Taranga has a miscarriage and miscarriages are normally born dead. There was a social role for the dead foetus, and that was to provide the focal point for the rites to appease the soul thought to have been angered by this denial of the opportunity to live life.

But this miscarriage has been born alive, and of course society has no role and therefore no place for the person whose time of arrival is not yet.

Taranga cut off her tikitiki—topknot—wrapped the foetus in it and flung the bundle into the sea. This is washed ashore in due course and morning finds the bundle entangled in kelp upon the beach. Sunshine causes the placenta encasing the foetus to shrink and strangulation is averted when a seagull pecks away the placenta. More dead than alive the foetus is espied by Tane-nui-a-rangi who removes it to Tikitiki-nui-a-rangi. The foetus survives as the child Maui-tikitiki- a-Taranga—Maui of the topknot of Taranga. Among other activities Maui delves into the three baskets of knowledge. When Maui is capable of deciding whether to remain in Tikitiki-nui-a-rangi or to return to the world of men he opts for the latter. The ancient explanation ends.
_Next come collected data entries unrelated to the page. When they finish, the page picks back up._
Lemma add_items_names_distinct_witness :
  NoDup (map name_key (add_items [milk; eggs] [milk_caps; rope])).
Proof.
  apply (@add_items_names_distinct [milk; eggs] [milk_caps; rope]);
    vm_compute; repeat constructor; simpl; intuition discriminate.
Defined.

(** ** Decoding records *)

Section BuildFacts.
Import PyDictFacts.

Lemma validate_str_get : forall v s,
    GroceryItem.validate_str v = Ok s -> v = Some (PStr s).
Proof.
  intros v s H. destruct v as [[| | | | s0 | |]|]; simpl in H; congruence.
Qed.

(** A built item has the id, name and aisle of its record. *)
Lemma of_kwargs_fields : forall d i,
    GroceryItem.of_kwargs d = Ok i ->
    PyDict.get "id" d = Some (PStr (GroceryItem.id i))
    /\ PyDict.get "name" d = Some (PStr (GroceryItem.name i))
    /\ PyDict.get "aisle" d = Some (PStr (GroceryItem.aisle i)).
Proof.
  intros d i. unfold GroceryItem.of_kwargs, bind.
  destruct (GroceryItem.validate_str (PyDict.get "id" d)) eqn:E1; [|discriminate].
  destruct (GroceryItem.validate_str (PyDict.get "name" d)) eqn:E2; [|discriminate].
  destruct (GroceryItem.validate_str (PyDict.get "aisle" d)) eqn:E3; [|discriminate].
  destruct (GroceryItem.validate_opt_str (PyDict.get "quantity" d)); [|discriminate].
  destruct (GroceryItem.validate_opt_str (PyDict.get "quantity_unit" d)); [|discriminate].
  destruct (GroceryItem.validate_bool (PyDict.get "checked" d)); [|discriminate].
  intros H. inversion H; subst; simpl.
  repeat split; now apply validate_str_get.
Qed.

Lemma build_item_spec : forall fresh n v item m,
    build_item fresh n v = Ok (item, m) ->
    built_from fresh v item
    /\ m = (if lacks_id v then S n else n)
    /\ (lacks_id v = true -> GroceryItem.id item = fresh n).
Proof.
  intros fresh n v item m H.
  destruct v as [| | | | | |d]; try discriminate.
  unfold build_item in H. unfold lacks_id.
  destruct (PyDict.contains "id" d) eqn:C; unfold PyDict.contains in C.
  - destruct (PyDict.get "id" d) as [w|] eqn:G; [|discriminate].
    unfold bind in H. destruct (GroceryItem.of_kwargs d) as [i|] eqn:E; [|discriminate].
    inversion H; subst. apply of_kwargs_fields in E. destruct E as [E1 [E2 E3]].
    simpl. split; [|split; [reflexivity|discriminate]].
    exists d. repeat split; try assumption. left. congruence.
  - destruct (PyDict.get "id" d) as [w|] eqn:G; [discriminate|].
    unfold bind in H.
    destruct (GroceryItem.of_kwargs (PyDict.set "id" (PStr (fresh n)) d)) as [i|] eqn:E;
      [|discriminate].
    inversion H; subst. apply of_kwargs_fields in E. destruct E as [E1 [E2 E3]].
    rewrite get_set_same in E1. rewrite get_set_other in E2, E3 by discriminate.
    simpl. split; [|split; [reflexivity|intros _; congruence]].
    exists d. repeat split; try assumption.
    right. split; [exact G|]. exists n. congruence.
Qed.

Lemma NoDup_map_injective : forall (A B : Type) (f : A -> B) (l : list A),
    (forall x y, f x = f y -> x = y) -> NoDup l -> NoDup (map f l).
Proof.
  induction l as [|x l IH]; simpl; intros Hinj H; [constructor|].
  inversion H as [|? ? Hnotin H']; subst.
  constructor; [|now apply IH].
  intros Hin. apply in_map_iff in Hin. destruct Hin as [y [E Hy]].
  apply Hinj in E. now subst.
Qed.

Lemma build_items_dicts : forall fresh n items,
    build_items fresh n (map (fun i => PDict (GroceryItem.dict i)) items) = Ok (items, n).
Proof.
  induction items as [|i items IH]; simpl; [reflexivity|].
  rewrite of_kwargs_dict. simpl. rewrite IH. reflexivity.
Qed.

End BuildFacts.

(** X15. A key that names no field of a grocery item is ignored when an
    item is built from a record. *)
Theorem unknown_key_is_ignored :
  forall (d : PyDict.t pyval) (k : string) (v : pyval),
    ~ In k item_fields ->
    GroceryItem.of_kwargs (PyDict.set k v d) = GroceryItem.of_kwargs d.
Proof.
  intros d k v Hk. unfold GroceryItem.of_kwargs.
  rewrite !PyDictFacts.get_set_other; [reflexivity| | | | | |];
    intros <-; apply Hk; unfold item_fields; simpl; tauto.
Qed.

Lemma unknown_key_is_ignored_witness :
  GroceryItem.of_kwargs (PyDict.set "brand" (PInt 3) (GroceryItem.dict milk)) = Ok milk.
Proof.
  rewrite (@unknown_key_is_ignored (GroceryItem.dict milk) "brand" (PInt 3)).
  - reflexivity.
  - unfold item_fields. simpl. intuition discriminate.
Defined.
(** ** Lemmas on transition systems *)

Lemma steps_one {S} (step : S -> S -> Prop) s1 s2 : step s1 s2 -> steps step s1 s2.
Proof. intros. econstructor; [done|constructor]. Qed.

Lemma steps_trans {S} (step : S -> S -> Prop) s1 s2 s3 :
  steps step s1 s2 -> steps step s2 s3 -> steps step s1 s3.
Proof. induction 1; intros; [done|]. econstructor; eauto. Qed.

(** A predicate preserved by every step holds in every reachable state. *)
Lemma steps_invariant {S} (step : S -> S -> Prop) (I : S -> Prop) :
  (forall s s', I s -> step s s' -> I s') ->
  forall s s', I s -> steps step s s' -> I s'.
Proof. intros Hstep s s' Hs. induction 1; eauto. Qed.

(** ** Lemmas on slices *)

Lemma slice_length {A} i j (l : list A) :
  (i <= j <= length l)%nat -> length (slice i j l) = (j - i)%nat.
Proof. intros. unfold slice. rewrite length_take, length_drop. lia. Qed.

Lemma slice_app {A} i j k (l : list A) :
  (i <= j)%nat -> (j <= k)%nat -> slice i j l ++ slice j k l = slice i k l.
Proof.
  intros Hij Hjk. unfold slice.
  replace (drop j l) with (drop (j - i) (drop i l)) by (rewrite drop_drop; f_equal; lia).
  rewrite take_take_drop. f_equal. lia.
Qed.

Lemma slice_one {A} i (l : list A) x : l !! i = Some x -> slice i (S i) l = [x].
Proof.
  intros Hx. unfold slice. rewrite (drop_S l x i Hx).
  by replace (S i - i)%nat with 1%nat by lia.
Qed.

Lemma slice_0 {A} j (l : list A) : slice 0 j l = take j l.
Proof. unfold slice. by rewrite drop_0, Nat.sub_0_r. Qed.
(* ===== verification/Frame.v ===== *)
(** The frame envelope of protocol 3 ([internal/protocol/frame.go]).

    [Module protocol] holds the header, its validation, the 46-byte codec, the
    frame codec over whole buffers and over readers and writers, and the
    acknowledgement range list.  The theorems show that encoding and decoding
    are inverse on exactly the legal frames, that a frame has one encoding
    only, that a stream of frames is read back frame by frame, and that an
    accepted range list is strictly increasing, disjoint and above the
    cumulative point. *)

From S2P Require Import Prelude.

(** The errors of the package, one constructor per [errors.New] or sentinel. *)
Inductive ferror :=
| EOF
| ErrUnexpectedEOF
| ErrShortBuffer
| ErrShortWrite
| ErrInvalidHeader
| ErrPayloadLimit
| ErrUnknownFlags
| ErrPayloadLength (n : Z)
| ErrMagic
| UnsupportedVersionError (peer local : Z)
| ErrUnsupportedHeader (cause : ferror)
| ErrReserved
| ErrPayloadSize (have declared : Z)
| ErrTooManyRanges (n : Z)
| ErrRangeEmpty
| ErrRangeMisaligned
| ErrRangeOrder
| ErrTransport (code : Z).

(** [io.Writer]: one [Write] call takes some bytes, may fail, and moves the
    writer on. *)
Class Writer (W : Type) := write : W -> bytes -> Z * option ferror * W.

(** What [io.Writer] documents: the count is within the buffer and the writer
    has taken exactly that prefix.  [sink] is what the writer holds so far. *)
Class WriterOK (W : Type) `{Writer W} := {
  sink : W -> bytes;
  write_takes : forall w p n e w',
    write w p = (n, e, w') ->
    0 <= n <= len p /\ sink w' = sink w ++ take (Z.to_nat n) p
}.

(** [io.Reader], as the bytes it still has and the error it then reports. *)
Record reader := mkReader { avail : bytes; fails : ferror }.

Module protocol.

Definition Magic0 : byte := 87.
Definition Magic1 : byte := 79.
Definition Version : byte := 3.
Definition HeaderSize : nat := 46.
Definition MaxPayload : Z := 128 * 1024.

Definition FlagFin : Z := Z.shiftl 1 0.
Definition FlagAckFinal : Z := Z.shiftl 1 1.
Definition FlagAckUp : Z := Z.shiftl 1 2.
Definition FlagAckDown : Z := Z.shiftl 1 3.
Definition FlagCloseAbort : Z := Z.shiftl 1 4.
Definition FlagReserveControl : Z := Z.shiftl 1 5.
Definition FlagAckRanges : Z := Z.shiftl 1 7.
Definition knownFlags : Z :=
  Z.lor FlagFin (Z.lor FlagAckFinal (Z.lor FlagAckUp (Z.lor FlagAckDown
    (Z.lor FlagCloseAbort (Z.lor FlagReserveControl FlagAckRanges))))).

Definition TypeOpen : Z := 1.
Definition TypeOpenOK : Z := 2.
Definition TypeJoin : Z := 3.
Definition TypeData : Z := 4.
Definition TypeAck : Z := 5.
Definition TypeClose : Z := 6.
Definition TypeReset : Z := 7.
Definition TypePacket : Z := 8.

Definition Type_valid (t : Z) : bool := (t >=? TypeOpen) && (t <=? TypePacket).

Definition ClassNew : Z := 0.
Definition ClassInteractive : Z := 1.
Definition ClassBulk : Z := 2.

Record Header := mkHeader {
  h_Version : Z;
  h_Type : Z;
  h_Flags : Z;
  h_SessionID : bytes;
  h_FlowID : Z;
  h_Sequence : Z;
  h_PayloadLen : Z;
  h_Class : Z
}.

Record Frame := mkFrame { f_Header : Header; f_Payload : bytes }.

Definition reserveControlFlagValid (t flags : Z) : bool :=
  (Z.land flags FlagReserveControl =? 0) || (t =? TypeOpen) || (t =? TypeJoin).

Definition ackRangesFlagValid (t flags : Z) : bool :=
  (Z.land flags FlagAckRanges =? 0) || (t =? TypeAck).

Definition MaxAckRanges : Z := 16.
Definition AckRangeSize : Z := 16.

(** The body of the loop of [EncodeAckRanges]. *)
Fixpoint encode_ranges (ranges : list (Z * Z)) (payload : bytes) : result ferror bytes :=
  match ranges with
  | [] => Ok payload
  | (r0, r1) :: rest =>
      if r0 >=? r1 then Err ErrRangeEmpty
      else encode_ranges rest ((payload ++ be_bytes 8 r0) ++ be_bytes 8 r1)
  end.

Definition EncodeAckRanges (ranges : list (Z * Z)) : result ferror bytes :=
  if len ranges >? MaxAckRanges then Err (ErrTooManyRanges (len ranges))
  else encode_ranges ranges [].

(** The body of the loop of [DecodeAckRanges]: [count - i] entries are left and
    [payload] starts at entry [i]. *)
Fixpoint decode_ranges (left : nat) (payload : bytes) (previousEnd : Z)
    (ranges : list (Z * Z)) : result ferror (list (Z * Z)) :=
  match left with
  | O => Ok ranges
  | S left' =>
      let start := be_val (slice 0 8 payload) in
      let stop := be_val (slice 8 16 payload) in
      if start >=? stop then Err ErrRangeEmpty
      else if start <? previousEnd then Err ErrRangeOrder
      else decode_ranges left' (drop 16 payload) stop (ranges ++ [(start, stop)])
  end.

Definition DecodeAckRanges (payload : bytes) (cumulative : Z) : result ferror (list (Z * Z)) :=
  if negb (Z.rem (len payload) AckRangeSize =? 0) then Err ErrRangeMisaligned
  else
    let count := Z.quot (len payload) AckRangeSize in
    if count >? MaxAckRanges then Err (ErrTooManyRanges count)
    else decode_ranges (Z.to_nat count) payload cumulative [].

(** Overwriting part of a buffer: [copy(dst[at:], bs)] where [bs] fits. *)
Definition put (at_ : nat) (bs dst : bytes) : bytes :=
  take at_ dst ++ bs ++ drop (at_ + length bs) dst.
The abnormal circumstances in which Maui first sees light singles him out as unusual. The apparent withholding of his mother’s personality to prop up his own during the first hours of life precludes him from being a social being. He is then denied a place on the breast of Papa tuanuku—a right of every human. Thus the gates opened to humans into this life have been shut in his face.

Physically too, the chances of enjoying life are wan­ing. Nature itself seems to have reversed its function. The protecting placenta is threatening to strangle him, and the energy-giving rays of Tama-nui-te-ra (the sun) is threatening to deprive him of what scarce energy remains to him. Starved as well, it appears he is being discouraged from this life and forced to turn his face to the next. The reference to him as my mokopuna, by Tane- nui-a-rangi, confirms that Maui is indeed more of the next world than of this. One with such a disposition is ready to delve into the baskets of knowledge.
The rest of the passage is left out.